Маулина дала мне понять, что я должна поторопиться, если хочу, чтобы завели мое дело, поскольку справки действительны всего один год.
Сразу же после окончания рабочего дня я написала в МВД в Москву с просьбой выслать мне свидетельство о браке с Трефиловым, конфискованное в 1937 году.
В апреле меня снова вызвала к себе Маулина и повела в секретный отдел, оставив один на один с секретаршей. Та вынула из ящика стола бумагу и зачитала мне. Это был ответ на мое имя из МВД Архангельска: мне напоминали о том, что я являюсь советской гражданкой, и, до тех пор пока я не получу разрешения вернуться во Францию, мне запрещены какие-либо контакты с французским посольством. Я не возражала, понимая, что должна вести себя осторожно и сохранять спокойствие.
Вернувшись домой, я обнаружила в почтовом ящике письмо от Анны Тарачевой, моей подруги по 4-му лагпункту. После выхода из лагеря я отправила из Кирова ее заявление о пересмотре дела. Анна написала мне, что к ней приезжал ее бывший следователь, чтобы собрать дополнительные сведения для пересмотра дела. Анне, крымской гречанке, было тридцать пять лет, и она была очень привлекательной. К началу войны она работала бухгалтером в Тифлисе. В 1941 году она попала в плен к немцам и, прекрасно зная немецкий язык, получила работу диктора в театре. После войны она возвратилась Тифлис и вернулась к своей работе. Но в 1947 году ее приговорили как врага народа к двадцати пяти годам лагерей и десяти годам ссылки. У Анны в Вятлаге родилась дочка Ирочка, которую в трехлетнем возрасте отправили в детский дом. Несчастная женщина была в отчаянии. Она просила меня найти для ребенка куклу, говорящую слово «мама», чтобы малышка ее не забыла.
17 апреля я получила, впервые за семнадцать лет, письмо из Франции.
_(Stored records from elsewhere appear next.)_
(* ===== verification/ManagerInv.v ===== *)
(** Every operation of the tenant manager keeps the invariant and leaves the
    other tenants alone, storage faults included.

    [tenant_call] lists the operations with their arguments, [perform] runs one,
    and [perform_all] a sequence of them. *)
From S2P Require Import Prelude Text Extern Models Errors Effects Spec Wp Crypto Manager Invariant.
From Stdlib Require Import ZArith.

#[local] Open Scope Z_scope.

Inductive tenant_call : Type :=
| CallCreateOrg (org_id display_name : string)
| CallGetOrg (org_id : string)
| CallListOrgs
| CallUpdateOrg (org_id : string) (display_name : option string) (quotas : option OrgQuotas)
| CallDeleteOrg (org_id : string)
| CallCreateFormation (org_id app_id : string) (p : EnrollmentPolicy)
| CallGetFormation (org_id app_id : string)
| CallListFormations (org_id : string)
| CallDeleteFormation (org_id app_id : string)
| CallLoadGenesis (org_id app_id : string)
| CallCountRecent (org_id : string) (since_ms : Z)
| CallCreateToken (org_id app_id label : string) (max_uses expires_at : option Z)
| CallGetToken (org_id token_id : string)
| CallListTokens (org_id app_id : string)
| CallRevokeToken (org_id token_id : string)
| CallDeleteToken (org_id token_id : string)
| CallConsumeToken (org_id app_id token_id : string)
| CallCreateSink (org_id : string) (sink_type : CdcSinkType)
| CallGetSink (org_id sink_id : string)
| CallListSinks (org_id : string)
| CallToggleSink (org_id sink_id : string) (enabled : bool)
| CallDeleteSink (org_id sink_id : string)
| CallGetCursor (org_id app_id document_id : string)
| CallSetCursor (org_id app_id document_id change_hash : string)
| CallCreateIdp (org_id issuer_url client_id client_secret : string)
| CallGetIdp (org_id idp_id : string)
| CallListIdps (org_id : string)
| CallToggleIdp (org_id idp_id : string) (enabled : bool)
| CallDeleteIdp (org_id idp_id : string)
| CallCreateRule (org_id claim_key claim_value : string) (tier : MeshTier) (perms priority : Z)
| CallListRules (org_id : string)
| CallDeleteRule (org_id rule_id : string)
| CallAppendAudit (entry : EnrollmentAuditEntry)
| CallListAudit (org_id : string) (app_id : option string) (limit : Z).

(** Which organization a call names; [ListOrgs] names none and only reads. *)
Definition call_org (c : tenant_call) : string :=
  match c with
  | CallCreateOrg o _ | CallGetOrg o | CallUpdateOrg o _ _ | CallDeleteOrg o
  | CallCreateFormation o _ _ | CallGetFormation o _ | CallListFormations o
  | CallDeleteFormation o _ | CallLoadGenesis o _ | CallCountRecent o _
  | CallCreateToken o _ _ _ _ | CallGetToken o _ | CallListTokens o _ | CallRevokeToken o _
  | CallDeleteToken o _ | CallConsumeToken o _ _ | CallCreateSink o _ | CallGetSink o _
  | CallListSinks o | CallToggleSink o _ _ | CallDeleteSink o _ | CallGetCursor o _ _
  | CallSetCursor o _ _ _ | CallCreateIdp o _ _ _ | CallGetIdp o _ | CallListIdps o
  | CallToggleIdp o _ _ | CallDeleteIdp o _ | CallCreateRule o _ _ _ _ _ | CallListRules o
  | CallDeleteRule o _ | CallListAudit o _ _ => o
  | CallAppendAudit e => a_org_id e
  | CallListOrgs => EmptyString
  end.

(** The arguments in range, and without NUL where they reach a key unchecked. *)
Definition call_ok (c : tenant_call) : Prop :=
  match c with
  | CallDeleteOrg o | CallCountRecent o _ => nul_free o
  | CallCreateToken _ _ _ (Some n) _ => u32 n
  | CallGetCursor o a _ | CallSetCursor o a _ _ => nul_free o ∧ nul_free a
  | CallAppendAudit e => nul_free (a_org_id e) ∧ nul_free (a_audit_id e) ∧ u64 (a_timestamp_ms e)
  | CallListAudit _ _ limit => u64 limit
  | _ => True
  end.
Жанна писала, что все члены нашей семьи живы, за исключением матери, умершей в 1937 году. Сестра прислала мне все необходимые бумаги и обещала в ближайшее время выслать фотографии. Теперь нужно было найти нотариального переводчика, но в Молотовске такого не было, и мне пришлось ехать в Архангельск, где я узнала, что документы подобного рода могут перевести только в Москве, в Министерстве иностранных дел. Мне ничего не оставалось, как отправить туда мои документы, что я и сделала 29 апреля.
Первого мая был выходной день, и по случаю праздника каждому из нас выдали по три кило муки, кило сахара, пол-литра масла, фунт свежего мяса и мороженую треску. Можно было достать и сливочное масло, но по шестьдесят рублей за килограмм. Чтобы все это купить, нужно было отмечаться в очереди три дня, магазины работали до полуночи. Повсюду слышалась ругань баб и мужиков, боявшихся, что им не достанется водки.